(** GetCategory on a cache hit, and the first two calls on a miss. *)
Lemma GetCategory_hit (id : Z) (w : W) (cached : bytes) :
  (CacheGet (bytes := bytes) (GenerateCacheKey "category" id) w).1 = Ok cached ->
  let r := CategoryService.GetCategory (W := W) (bytes := bytes) id w in
  ext.value r = match ext.DeserializeCategory cached with
                | Ok c => Ok c
                | Err _ => Err ErrInternal
                end
  /\ ext.calls r = [ext.Port (Call_CacheGet (GenerateCacheKey "category" id) (Ok cached))].
Proof.
  intros Hhit. cbv zeta. unfold CategoryService.GetCategory. ext_step. rewrite Hhit.
  destruct (ext.DeserializeCategory cached); ext_step; auto.
Qed.

Lemma GetCategory_miss (id : Z) (w : W) :
  is_ok (CacheGet (bytes := bytes) (GenerateCacheKey "category" id) w).1 = false ->
  exists miss reply rest,
    ext.calls (CategoryService.GetCategory (W := W) (bytes := bytes) id w)
    = ext.Port (Call_CacheGet (GenerateCacheKey "category" id) (Err miss))
      :: ext.Port (Call_GetCategoryByID id reply) :: rest.
Proof.
  intros Hmiss. unfold CategoryService.GetCategory. ext_step.
  destruct ((CacheGet (GenerateCacheKey "category" id) w).1) as [cached|miss];
    [discriminate|].
  ext_step. eauto.
Qed.

(** X11.  GetCategory makes at most three calls, never writes to the
    repository (its only write is the cache Set, as the last call), and
    an error it returns is NotFound or Internal. *)
Theorem GetCategory_reads (id : Z) (w : W) :
  let r := CategoryService.GetCategory (W := W) (bytes := bytes) id w in
  Forall (fun c => ext.writes c = false) (removelast (ext.calls r))
  /\ Forall (fun c => ext.writes c = true -> ext.on_cache c = true) (ext.calls r)
  /\ (length (ext.calls r) <= 3)%nat
  /\ (forall e, ext.value r = Err e -> e = ErrDataNotFound \/ e = ErrInternal).
Proof.
  cbv zeta. unfold CategoryService.GetCategory. ext_step.
  destruct (CacheGet (GenerateCacheKey "category" id) w) as [[cached|miss] w1]; ext_step.
  { destruct (ext.DeserializeCategory cached) as [c|err]; ext_step;
      cbn [removelast length];
      (split; [each_call|]); (split; [each_call|]);
      (split; [lia|]); intros e He; inversion He; auto. }
  destruct (GetCategoryByID id w1) as [[c|err] w2]; ext_step.
  2:{ cbn [removelast length]. split; [each_call|]. split; [each_call|].
      split; [lia|]. intros e [= <-]. apply not_found_or_internal_cases. }
  destruct (SerializeCategory c) as [serialized|err]; ext_step.
  2:{ cbn [removelast length]. split; [each_call|]. split; [each_call|].
      split; [lia|]. intros e [= <-]. auto. }
  destruct (CacheSet _ serialized 0 w2) as [[err|] w3]; ext_step;
    cbn [removelast length];
    (split; [each_call|]); (split; [each_call|]);
    (split; [lia|]); intros e He; inversion He; auto.
Qed.

(** X12.  Read after create.  With a cache that gives back what was
    stored and leaves alone the keys outside a deleted pattern, and a
    codec that round-trips categories, GetCategory of the id of the
    category CreateCategory just returned gives that category with a
    single call, the cache Get. *)
Theorem GetCategory_after_CreateCategory (category created : Category.t) (w : W) :
  cache_set_get (W := W) (bytes := bytes) ->
  cache_prefix_keeps (W := W) (bytes := bytes) ->
  category_round_trip (bytes := bytes) ->
  ext.value (CategoryService.CreateCategory (W := W) (bytes := bytes) category w)
  = Ok created ->
  let g := CategoryService.GetCategory (W := W) (bytes := bytes) (Category.ID created)
             (ext.final (CategoryService.CreateCategory (W := W) (bytes := bytes)
                                                        category w)) in
  ext.value g = Ok created
  /\ exists serialized,
      ext.calls g = [ext.Port (Call_CacheGet
                                 (GenerateCacheKey "category" (Category.ID created))
                                 (Ok serialized))].
Proof.
  intros Hget Hkeeps Hcodec Hok. cbv zeta.
  destruct (CreateCategory_ok category created w Hok)
    as (_ & serialized & w1 & Hser & Hset & _ & -> & _).
  destruct (GetCategory_hit (Category.ID created)
              (CacheDeleteByPrefix (bytes := bytes) "categories:*"
                 (CacheSet (GenerateCacheKey "category" (Category.ID created))
                           serialized 0 w1).2).2 serialized) as (Hv & Hc).
  { rewrite Hkeeps by apply category_key_outside. apply Hget. exact Hset. }
  rewrite Hv, Hc, (Hcodec _ _ Hser). split; [reflexivity|]. eauto.
Qed.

◆ **WORK ITEM**:
All of the records need to be returned exactly as they are.

◆ **RESPONSE FOR THIS EXERCISE**:
(** GetCategory on a cache hit, and the first two calls on a miss. *)
Lemma GetCategory_hit (id : Z) (w : W) (cached : bytes) :
  (CacheGet (bytes := bytes) (GenerateCacheKey "category" id) w).1 = Ok cached ->
  let r := CategoryService.GetCategory (W := W) (bytes := bytes) id w in
  ext.value r = match ext.DeserializeCategory cached with
                | Ok c => Ok c
                | Err _ => Err ErrInternal
                end
  /\ ext.calls r = [ext.Port (Call_CacheGet (GenerateCacheKey "category" id) (Ok cached))].
Proof.
  intros Hhit. cbv zeta. unfold CategoryService.GetCategory. ext_step. rewrite Hhit.
  destruct (ext.DeserializeCategory cached); ext_step; auto.
Qed.

Lemma GetCategory_miss (id : Z) (w : W) :
  is_ok (CacheGet (bytes := bytes) (GenerateCacheKey "category" id) w).1 = false ->
  exists miss reply rest,
    ext.calls (CategoryService.GetCategory (W := W) (bytes := bytes) id w)
    = ext.Port (Call_CacheGet (GenerateCacheKey "category" id) (Err miss))
      :: ext.Port (Call_GetCategoryByID id reply) :: rest.
Proof.
  intros Hmiss. unfold CategoryService.GetCategory. ext_step.
  destruct ((CacheGet (GenerateCacheKey "category" id) w).1) as [cached|miss];
    [discriminate|].
  ext_step. eauto.
Qed.

(** X11.  GetCategory makes at most three calls, never writes to the
    repository (its only write is the cache Set, as the last call), and
    an error it returns is NotFound or Internal. *)
Theorem GetCategory_reads (id : Z) (w : W) :
  let r := CategoryService.GetCategory (W := W) (bytes := bytes) id w in
  Forall (fun c => ext.writes c = false) (removelast (ext.calls r))
  /\ Forall (fun c => ext.writes c = true -> ext.on_cache c = true) (ext.calls r)
  /\ (length (ext.calls r) <= 3)%nat
  /\ (forall e, ext.value r = Err e -> e = ErrDataNotFound \/ e = ErrInternal).
Proof.
  cbv zeta. unfold CategoryService.GetCategory. ext_step.
  destruct (CacheGet (GenerateCacheKey "category" id) w) as [[cached|miss] w1]; ext_step.
  { destruct (ext.DeserializeCategory cached) as [c|err]; ext_step;
      cbn [removelast length];
      (split; [each_call|]); (split; [each_call|]);
      (split; [lia|]); intros e He; inversion He; auto. }
  destruct (GetCategoryByID id w1) as [[c|err] w2]; ext_step.
  2:{ cbn [removelast length]. split; [each_call|]. split; [each_call|].
      split; [lia|]. intros e [= <-]. apply not_found_or_internal_cases. }
  destruct (SerializeCategory c) as [serialized|err]; ext_step.
  2:{ cbn [removelast length]. split; [each_call|]. split; [each_call|].
      split; [lia|]. intros e [= <-]. auto. }
  destruct (CacheSet _ serialized 0 w2) as [[err|] w3]; ext_step;
    cbn [removelast length];
    (split; [each_call|]); (split; [each_call|]);
    (split; [lia|]); intros e He; inversion He; auto.
Qed.

(** X12.  Read after create.  With a cache that gives back what was
    stored and leaves alone the keys outside a deleted pattern, and a
    codec that round-trips categories, GetCategory of the id of the
    category CreateCategory just returned gives that category with a
    single call, the cache Get. *)
Theorem GetCategory_after_CreateCategory (category created : Category.t) (w : W) :
  cache_set_get (W := W) (bytes := bytes) ->
  cache_prefix_keeps (W := W) (bytes := bytes) ->
  category_round_trip (bytes := bytes) ->
  ext.value (CategoryService.CreateCategory (W := W) (bytes := bytes) category w)
  = Ok created ->
  let g := CategoryService.GetCategory (W := W) (bytes := bytes) (Category.ID created)
             (ext.final (CategoryService.CreateCategory (W := W) (bytes := bytes)
                                                        category w)) in
  ext.value g = Ok created
  /\ exists serialized,
      ext.calls g = [ext.Port (Call_CacheGet
                                 (GenerateCacheKey "category" (Category.ID created))
                                 (Ok serialized))].
Proof.
  intros Hget Hkeeps Hcodec Hok. cbv zeta.
  destruct (CreateCategory_ok category created w Hok)
    as (_ & serialized & w1 & Hser & Hset & _ & -> & _).
  destruct (GetCategory_hit (Category.ID created)
              (CacheDeleteByPrefix (bytes := bytes) "categories:*"
                 (CacheSet (GenerateCacheKey "category" (Category.ID created))
                           serialized 0 w1).2).2 serialized) as (Hv & Hc).
  { rewrite Hkeeps by apply category_key_outside. apply Hget. exact Hset. }
  rewrite Hv, Hc, (Hcodec _ _ Hser). split; [reflexivity|]. eauto.
Qed.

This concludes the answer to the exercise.